__ASSIGNMENT__: Only one portion of the data is to be written out: from the line bearing "cbn [obind datagram_text" through the line bearing "forall i p, ps". Write it exactly as it appears.

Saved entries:
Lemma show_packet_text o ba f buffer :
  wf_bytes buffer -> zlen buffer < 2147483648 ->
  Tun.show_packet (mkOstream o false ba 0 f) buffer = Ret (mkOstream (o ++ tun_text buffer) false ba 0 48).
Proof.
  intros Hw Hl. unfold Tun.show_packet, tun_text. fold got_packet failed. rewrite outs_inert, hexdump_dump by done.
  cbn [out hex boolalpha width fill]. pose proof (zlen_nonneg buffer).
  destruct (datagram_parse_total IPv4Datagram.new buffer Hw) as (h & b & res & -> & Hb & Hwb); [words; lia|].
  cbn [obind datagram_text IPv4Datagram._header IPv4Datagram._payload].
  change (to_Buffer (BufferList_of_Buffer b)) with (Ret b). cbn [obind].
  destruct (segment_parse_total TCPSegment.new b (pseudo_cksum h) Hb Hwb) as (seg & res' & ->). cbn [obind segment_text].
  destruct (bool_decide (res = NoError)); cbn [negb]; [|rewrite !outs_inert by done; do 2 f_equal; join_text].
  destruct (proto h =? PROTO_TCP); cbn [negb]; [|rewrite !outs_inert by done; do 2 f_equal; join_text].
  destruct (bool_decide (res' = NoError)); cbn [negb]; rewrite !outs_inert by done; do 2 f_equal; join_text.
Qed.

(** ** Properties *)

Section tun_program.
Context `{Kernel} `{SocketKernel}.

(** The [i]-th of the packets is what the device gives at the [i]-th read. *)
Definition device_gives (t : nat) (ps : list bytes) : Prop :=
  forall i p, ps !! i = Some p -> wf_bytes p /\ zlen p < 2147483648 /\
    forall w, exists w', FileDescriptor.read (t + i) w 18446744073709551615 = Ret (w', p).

__THE COMPLETED TASK__:
  cbn [obind datagram_text IPv4Datagram._header IPv4Datagram._payload].
  change (to_Buffer (BufferList_of_Buffer b)) with (Ret b). cbn [obind].
  destruct (segment_parse_total TCPSegment.new b (pseudo_cksum h) Hb Hwb) as (seg & res' & ->). cbn [obind segment_text].
  destruct (bool_decide (res = NoError)); cbn [negb]; [|rewrite !outs_inert by done; do 2 f_equal; join_text].
  destruct (proto h =? PROTO_TCP); cbn [negb]; [|rewrite !outs_inert by done; do 2 f_equal; join_text].
  destruct (bool_decide (res' = NoError)); cbn [negb]; rewrite !outs_inert by done; do 2 f_equal; join_text.
Qed.

(** ** Properties *)

Section tun_program.
Context `{Kernel} `{SocketKernel}.

(** The [i]-th of the packets is what the device gives at the [i]-th read. *)
Definition device_gives (t : nat) (ps : list bytes) : Prop :=
  forall i p, ps !! i = Some p -> wf_bytes p /\ zlen p < 2147483648 /\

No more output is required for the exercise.